TASK PROMPT. Would you restate word for word the lines of the listing, beginning at the first and ending with the line that holds "Lemma part_row : row_at"?

#### DATA RECORDS

(** The text before a column of the row, in the rope and in the piece. *)
Section parts.
Context {K} `{HK : RowKey K cmp sub add f mk}.
Context (t : Rope.t) (s : str) (r c : Z) (p l : str) (a x p' l' q' l1 l3 rest : str).
Context (Hf : row_found (sub := sub) (f := f) (mk := mk) s r c p l a x p' l' q' l1 l3 rest).
Lemma part_row : row_at x (r - newline_count a) p' l' q'.
Proof. apply (ri_row _ _ _ _ _ _ _ _ _ _ (fr_in _ _ _ _ _ _ _ _ _ _ _ _ (rf_row _ _ _ _ _ _ _ _ _ _ _ _ _ Hf))). Qed.
Lemma part_line : l = l1 ++ l' ++ l3.
Proof. apply (ri_line _ _ _ _ _ _ _ _ _ _ (fr_in _ _ _ _ _ _ _ _ _ _ _ _ (rf_row _ _ _ _ _ _ _ _ _ _ _ _ _ Hf))). Qed.
Lemma part_before k : a ++ p' ++ k = p ++ l1 ++ k.
Proof.
  by rewrite !app_assoc, (ri_before _ _ _ _ _ _ _ _ _ _ (fr_in _ _ _ _ _ _ _ _ _ _ _ _ (rf_row _ _ _ _ _ _ _ _ _ _ _ _ _ Hf))).
Qed.
Lemma part_column : 0 ≤ c - f l1 ∧ (l3 = [] ∨ c ≤ f (l1 ++ l')).
Proof.
  pose proof (fr_start _ _ _ _ _ _ _ _ _ _ _ _ (rf_row _ _ _ _ _ _ _ _ _ _ _ _ _ Hf)).
  split; [lia|]. apply (fr_stop _ _ _ _ _ _ _ _ _ _ _ _ (rf_row _ _ _ _ _ _ _ _ _ _ _ _ _ Hf)).
Qed.
End parts.

(** *** Conversions by rows *)
(** What is known of the chunk that was found. *)
Notation find_point D :=
  (find_row (D := D) (cmp := Point.cmp) (sub := Point.sub) (add := Point.add) (f := str_len) (mk := Point.mk)).
Notation find_point16 D :=
  (find_row (D := D) (cmp := PointUtf16.cmp) (sub := PointUtf16.sub) (add := PointUtf16.add) (f := utf16_len) (mk := PointUtf16.mk)).
Notation seek_point16 D :=
  (seek_row (D := D) (cmp := PointUtf16.cmp) (sub := PointUtf16.sub) (add := PointUtf16.add) (f := utf16_len) (mk := PointUtf16.mk)).
Ltac open_row Hf :=
  match type of Hf with
  | row_found ?s ?r ?c ?p ?l ?a ?x ?p' ?l' ?q' ?l1 ?l3 ?rest =>
      pose proof (rf_scalars _ _ _ _ _ _ _ _ _ _ _ _ _ Hf) as Esc;
      pose proof (rf_len _ _ _ _ _ _ _ _ _ _ _ _ _ Hf) as El;
      pose proof (rf_sub _ _ _ _ _ _ _ _ _ _ _ _ _ Hf) as Esub;
      pose proof (fr_in _ _ _ _ _ _ _ _ _ _ _ _ (rf_row _ _ _ _ _ _ _ _ _ _ _ _ _ Hf)) as Ein;
      pose proof (fr_row _ _ _ _ _ _ _ _ _ _ _ _ (rf_row _ _ _ _ _ _ _ _ _ _ _ _ _ Hf)) as Ele;
      pose proof (rf_text _ _ _ _ _ _ _ _ _ _ _ _ _ Hf) as Etext;
      pose proof (part_row _ _ _ _ _ _ _ _ _ _ _ _ _ Hf) as Erow;
      pose proof (part_line _ _ _ _ _ _ _ _ _ _ _ _ _ Hf) as Eline;
      pose proof (part_before _ _ _ _ _ _ _ _ _ _ _ _ _ Hf) as Ebefore;
      pose proof (part_column _ _ _ _ _ _ _ _ _ _ _ _ _ Hf) as Ecol;
      pose proof (rf_sized _ _ _ _ _ _ _ _ _ _ _ _ _ Hf) as Esized;
      pose proof (f_equal str_len (Ebefore [])) as Estr;
      cbn [pos point_position point_utf16_position] in *; clear Hf
  end.
Ltac in_found_row T :=
  let Hf := fresh "Hf" in
  destruct T as (a & x & p' & l' & q' & l1 & l3 & rest & stop & Hf & ->); open_row Hf;
  cbn [mbind option_bind fst snd in_chunk_or pos usize_position point_position offset_utf16_position point_utf16_position];
  rewrite as_slice_ok.
Ltac in_sought_row T :=
  let Hf := fresh "Hf" in let Est := fresh "Est" in let Eit := fresh "Eit" in
  destruct T as (a & x & p' & l' & q' & l1 & l3 & rest & cur & e & Hf & -> & Est & Eit); open_row Hf;
  cbn [mbind option_bind]; rewrite Est, Eit;
  cbn [mbind option_bind fst snd in_chunk_or pos usize_position point_position offset_utf16_position point_utf16_position];
  rewrite as_slice_ok.
(** Whether a position in row [l] is accepted: in a release build all are; in a
    debug build a column is not beyond the row (of the last row it may be), nor
    inside of a character unless it is clipped. [q] is what follows the row. *)
Definition column_accepted (l q : str) (c : Z) : bool := (c <=? str_len l) || bool_decide (q = []).
Definition column16_accepted (l q : str) (c : Z) : bool := exact16 l c || bool_decide (q = [] ∧ utf16_len l ≤ c).
Section row_conversions.
Context (debug : bool) (w : Z) (t : Rope.t) (s : str) (r c : Z) (p l q : str).
Context (Ht : holds w t s) (Hw : w < 6 ^ 16) (Hrow : row_at s r p l q) (Hr : u32_ok r) (Hc : u32_ok c).

Lemma text_sized : sized s.
Proof. by apply (holds_text _ _ _ Ht). Qed.
Lemma row_text : q = [] → s = p ++ l.
Proof. intros ->. destruct Hrow as (-> & _). by rewrite app_nil_r. Qed.
Lemma summary_ends :
  TextSummary.len (summary t) = str_len s ∧ TextSummary.len_utf16 (summary t) = OffsetUtf16.mk (utf16_len s) ∧
  TextSummary.lines (summary t) = point_of s ∧ TextSummary.lines_utf16 (summary t) = point_utf16_of s.
Proof.
  assert (holds w t (s ++ [])) as H by (by rewrite app_nil_r).
  pose proof (ends_of w t s [] H) as E. rewrite app_nil_r in E. exact E.
Qed.

Lemma point_to_offset_row_rope :
  point_to_offset debug t (Point.mk r c) = accepted debug (column_accepted l q c) (str_len p + Z.min c (str_len l)).
Proof.
  unfold point_to_offset. destruct summary_ends as (-> & _ & -> & _).
  rewrite point_in_row by (done || apply text_sized).
  destruct (is_ge (in_row str_len r c s)) eqn:Hge.
  - destruct (is_beyond str_len s r p l q c Hrow Hge) as [Hq Hlc]. unfold column_accepted.
    rewrite (bool_decide_eq_true_2 (q = [])), orb_true_r, accepted_exact, (row_text Hq), str_len_app by done. do 2 f_equal. lia.
  - in_found_row (find_point Z w t s r c p l q Ht Hrow Hr Hc Hge).
    rewrite Esub, (point_to_offset_row debug x _ p' l' q' _ El Erow (proj1 Ecol)).
    assert ((c - str_len l1 <=? str_len l') = column_accepted l q c) as ->.
    { unfold column_accepted. pose proof (not_beyond str_len s r p l q c Hrow Hge) as Hnb. rewrite Eline, !str_len_app in *. pose proof (str_len_nonneg l3).
      apply eq_true_iff_eq. rewrite orb_true_iff, !Z.leb_le, bool_decide_eq_true. destruct Ecol as [_ [->|Ecol]]; cbn [str_len] in *.
      - split; [intros ?; left; lia|]. intros [?|Hq]; [lia|]. destruct Hnb; [done|lia].
      - rewrite ?str_len_app in Ecol. split; [intros ?; left; lia|lia]. }
    unfold accepted. destruct (debug && _); [done|]. cbn [mbind option_bind].
    rewrite !str_len_app in Estr.
    assert (str_len l3 = 0 ∨ c ≤ str_len l1 + str_len l') as Hc3
      by (rewrite str_len_app in Ecol; destruct (proj2 Ecol) as [->|?]; [by left|by right]).
    destruct Ecol as [Ecol _]. rewrite Eline. destruct Erow as (-> & _). f_equal. lens.
Qed.

(** UTF-16 columns. *)
Lemma prefix_in_row l1 l' l3 :
  l = l1 ++ l' ++ l3 → 0 ≤ c - utf16_len l1 ∧ (l3 = [] ∨ c ≤ utf16_len (l1 ++ l')) →
  prefix16 l c = l1 ++ prefix16 l' (c - utf16_len l1).
Proof. intros -> [H1 H2]. by apply (clipped16_row Left); [lia|]. Qed.
Lemma prefix_end : q = [] ∧ utf16_len l ≤ c → p ++ prefix16 l c = s ∧ prefix16 l c = l.
Proof. intros [Hq Hl]. pose proof (clipped16_all Left l c Hl) as E. cbn in E. by rewrite E, (row_text Hq). Qed.

(** In the part of the row that the chunk has. *)
Lemma part_accepted l1 l' l3 :
  l = l1 ++ l' ++ l3 → 0 ≤ c - utf16_len l1 ∧ (l3 = [] ∨ c ≤ utf16_len (l1 ++ l')) → is_ge (in_row utf16_len r c s) = false →
  exact16 l' (c - utf16_len l1) = column16_accepted l q c.
Proof.
  intros El Hcol Hge. pose proof (not_beyond utf16_len s r p l q c Hrow Hge) as Hnb. unfold column16_accepted, exact16.
  rewrite (prefix_in_row _ _ _ El Hcol), utf16_len_app. rewrite (bool_decide_eq_false_2 (q = [] ∧ _)), orb_false_r by (intros [? ?]; destruct Hnb; [done|lia]).
  apply eq_true_iff_eq. rewrite !Z.eqb_eq. lia.
Qed.
Lemma end_accepted : q = [] ∧ utf16_len l ≤ c → column16_accepted l q c = true.
Proof. intros H. unfold column16_accepted. by rewrite (bool_decide_eq_true_2 _ H), orb_true_r. Qed.
Lemma point_utf16_to_offset_rope clip :
  point_utf16_to_offset_impl debug t (PointUtf16.mk r c) clip = accepted debug (clip || column16_accepted l q c) (str_len (p ++ prefix16 l c)).
Proof.
  unfold point_utf16_to_offset_impl. destruct summary_ends as (-> & _ & _ & ->).
  rewrite point_utf16_in_row by (done || apply text_sized).
  destruct (is_ge (in_row utf16_len r c s)) eqn:Hge.
  - pose proof (is_beyond utf16_len s r p l q c Hrow Hge) as Hq. rewrite (end_accepted Hq), orb_true_r, accepted_exact.
    destruct (prefix_end Hq) as [-> _]. done.
  - in_found_row (find_point16 Z w t s r c p l q Ht Hrow Hr Hc Hge).
    rewrite Esub, (point_utf16_to_offset_row debug x _ p' l' q' _ clip Esc El Erow (proj1 Ecol)), (part_accepted _ _ _ Eline Ecol Hge).
    unfold accepted. destruct (debug && _); [done|]. cbn [mbind option_bind].
    rewrite (prefix_in_row _ _ _ Eline Ecol), <- (Ebefore (prefix16 l' _)).
    destruct (clipped16_prefix Left l' (c - utf16_len l1)) as [k Ek]. cbn [clipped16] in Ek.
    destruct Erow as (Ex & _). rewrite Ex, Ek in Esized. f_equal. clear - Esized. lens.
Qed.
Lemma point_utf16_to_offset_utf16_rope clip :
  point_utf16_to_offset_utf16_impl debug t (PointUtf16.mk r c) clip = accepted debug (clip || column16_accepted l q c) (OffsetUtf16.mk (utf16_len (p ++ prefix16 l c))).
Proof.
  unfold point_utf16_to_offset_utf16_impl. destruct summary_ends as (_ & -> & _ & ->).
  rewrite point_utf16_in_row by (done || apply text_sized).
  destruct (is_ge (in_row utf16_len r c s)) eqn:Hge.
  - pose proof (is_beyond utf16_len s r p l q c Hrow Hge) as Hq. rewrite (end_accepted Hq), orb_true_r, accepted_exact.
    destruct (prefix_end Hq) as [-> _]. done.
  - in_sought_row (seek_point16 OffsetUtf16.t w t s r c p l q Ht Hrow Hr Hc Hw Hge).
    rewrite Esub, (point_utf16_to_offset_row debug x _ p' l' q' _ clip Esc El Erow (proj1 Ecol)), (part_accepted _ _ _ Eline Ecol Hge).
    unfold accepted. destruct (debug && _); [done|]. cbn [mbind option_bind].
    destruct (clipped16_prefix Left l' (c - utf16_len l1)) as [k Ek]. cbn [clipped16] in Ek.
    destruct Erow as (Ex & _). 
    assert (x = (p' ++ prefix16 l' (c - utf16_len l1)) ++ k ++ q') as Ex' by (rewrite Ex, Ek at 1; by rewrite <- !app_assoc).
    rewrite Ex' in El |- *. rewrite offset_to_offset_utf16_ok by done.
    rewrite (prefix_in_row _ _ _ Eline Ecol), <- (Ebefore (prefix16 l' _)). unfold OffsetUtf16.add. cbn [OffsetUtf16.offset].
    do 2 f_equal. rewrite Ex' in Esized. rewrite !app_assoc in Esized. apply sized_app in Esized as [Es _].
    apply sized_app in Es as [Es _]. rewrite !app_assoc. rewrite utf16_len_app. 
    destruct (sized_bounds _ Es) as [_ Hb]. rewrite utf16_len_app in Hb. 
    rewrite !utf16_len_app in *. rewrite wrap64_id by width. lia.
Qed.
Lemma prefix_in_piece bias l' n x p' q' :
  x = p' ++ l' ++ q' → 0 ≤ str_len (clipped16 bias l' n) ≤ str_len x ∧ 0 ≤ utf16_len (clipped16 bias l' n) ≤ str_len x.
Proof.
  intros ->. destruct (clipped16_prefix bias l' n) as [k E]. apply (f_equal str_len) in E. rewrite str_len_app in E.
  pose proof (utf16_len_bounds (clipped16 bias l' n)). rewrite !str_len_app. pose_lens. lia.
Qed.
Lemma end_point : q = [] → point_of s = Point.mk r (str_len l) ∧ point_utf16_of s = PointUtf16.mk r (utf16_len l).
Proof.
  intros Hq. rewrite (row_text Hq). destruct Hrow as (_ & Hn & Hp & Hl & _). unfold point_of, point_utf16_of.
  rewrite newline_count_app, (newline_count_none l Hl), last_line_app, Hn, Z.add_0_r by done. done.
Qed.
Lemma unclipped_rope :
  unclipped_point_utf16_to_point t (Unclipped.mk (PointUtf16.mk r c)) = Some (Point.mk r (str_len (prefix16 l c))).
Proof.
  unfold unclipped_point_utf16_to_point. cbn [Unclipped.inner]. destruct summary_ends as (_ & _ & -> & ->).
  rewrite point_utf16_in_row by (done || apply text_sized).
  destruct (is_ge (in_row utf16_len r c s)) eqn:Hge.
  - pose proof (is_beyond utf16_len s r p l q c Hrow Hge) as [Hq Hl].
    destruct (prefix_end (conj Hq Hl)) as [_ ->]. by destruct (end_point Hq) as [-> _].
  - in_found_row (find_point16 Point.t w t s r c p l q Ht Hrow Hr Hc Hge).
    rewrite Esub, (unclipped_row x _ p' l' q' _ Esc El Erow (proj1 Ecol)). cbn [mbind option_bind].
    rewrite (prefix_in_row _ _ _ Eline Ecol), str_len_app. f_equal. 
    apply (add_point r p l a x p' l' q' l1 l3); [done|done|done| |done].
    destruct Erow as (Ex & _). apply (prefix_in_piece Left l' (c - utf16_len l1) x p' q' Ex).
Qed.
Lemma point_utf16_to_point_rope :
  point_utf16_to_point debug t (PointUtf16.mk r c) = accepted debug (column16_accepted l q c) (Point.mk r (str_len (prefix16 l c))).
Proof.
  unfold point_utf16_to_point. destruct summary_ends as (_ & _ & -> & ->).
  rewrite point_utf16_in_row by (done || apply text_sized).
  destruct (is_ge (in_row utf16_len r c s)) eqn:Hge.
  - pose proof (is_beyond utf16_len s r p l q c Hrow Hge) as [Hq Hl]. rewrite (end_accepted (conj Hq Hl)), accepted_exact.
    destruct (prefix_end (conj Hq Hl)) as [_ ->]. by destruct (end_point Hq) as [-> _].
  - in_sought_row (seek_point16 Point.t w t s r c p l q Ht Hrow Hr Hc Hw Hge).
    rewrite Esub, (point_utf16_to_offset_row debug x _ p' l' q' _ false Esc El Erow (proj1 Ecol)), (part_accepted _ _ _ Eline Ecol Hge). cbn [orb].
    unfold accepted. destruct (debug && _); [done|]. cbn [mbind option_bind].
    destruct (clipped16_prefix Left l' (c - utf16_len l1)) as [k Ek]. cbn [clipped16] in Ek.
    pose proof Erow as (Ex & Hn & Hp' & Hl' & _).
    assert (x = (p' ++ prefix16 l' (c - utf16_len l1)) ++ k ++ q') as Ex' by (rewrite Ex, Ek at 1; by rewrite <- !app_assoc).
    rewrite Ex' in El. pose proof (offset_to_point_ok _ _ El) as Eo. rewrite <- Ex' in Eo. rewrite Eo.
    rewrite (prefix_in_row _ _ _ Eline Ecol), str_len_app. f_equal.
    assert (no_newline (prefix16 l' (c - utf16_len l1))) as Hk by (rewrite Ek in Hl'; by apply no_newline_app in Hl' as [? _]).
    unfold point_of at 2. rewrite newline_count_app, (newline_count_none _ Hk), last_line_app, Hn, Z.add_0_r by done.
    apply (add_point r p l a x p' l' q' l1 l3); [done|done|done| |done].
    apply (prefix_in_piece Left l' (c - utf16_len l1) x p' q' Ex).
Qed.
Lemma clip_point_utf16_rope bias :
  clip_point_utf16 t (Unclipped.mk (PointUtf16.mk r c)) bias = Some (PointUtf16.mk r (utf16_len (clipped16 bias l c))).
Proof.
  unfold clip_point_utf16. cbn [Unclipped.inner].
  destruct (clip_row (K := PointUtf16.t) (cmp := PointUtf16.cmp) (sub := PointUtf16.sub) (add := PointUtf16.add)
    (f := utf16_len) (mk := PointUtf16.mk) w t s r c p l q Ht Hrow Hr Hc) as (a & stop & item & -> & [(-> & Hq & Hl)|Hf]).
  - cbn [mbind option_bind]. destruct summary_ends as (_ & _ & _ & ->). destruct (end_point Hq) as [_ ->].
    by rewrite clipped16_all.
  - destruct Hf as (x & p' & l' & q' & l1 & l3 & rest & -> & Hf). open_row Hf. cbn [mbind option_bind pos point_utf16_position].
    rewrite as_slice_ok, Esub, (clip_point_utf16_row x _ p' l' q' _ bias Esc El Erow (proj1 Ecol)). cbn [mbind option_bind].
    rewrite Eline, (clipped16_row bias l1 l' l3 c), utf16_len_app by (destruct Ecol; lia || done). f_equal.
    apply (add_point16 r p l a x p' l' q' l1 l3); [done|done|done| |done].
    destruct Erow as (Ex & _). apply (prefix_in_piece bias l' (c - utf16_len l1) x p' q' Ex).
Qed.
End row_conversions.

########

RESPONSE.
(** The text before a column of the row, in the rope and in the piece. *)
Section parts.
Context {K} `{HK : RowKey K cmp sub add f mk}.
Context (t : Rope.t) (s : str) (r c : Z) (p l : str) (a x p' l' q' l1 l3 rest : str).
Context (Hf : row_found (sub := sub) (f := f) (mk := mk) s r c p l a x p' l' q' l1 l3 rest).
Lemma part_row : row_at x (r - newline_count a) p' l' q'.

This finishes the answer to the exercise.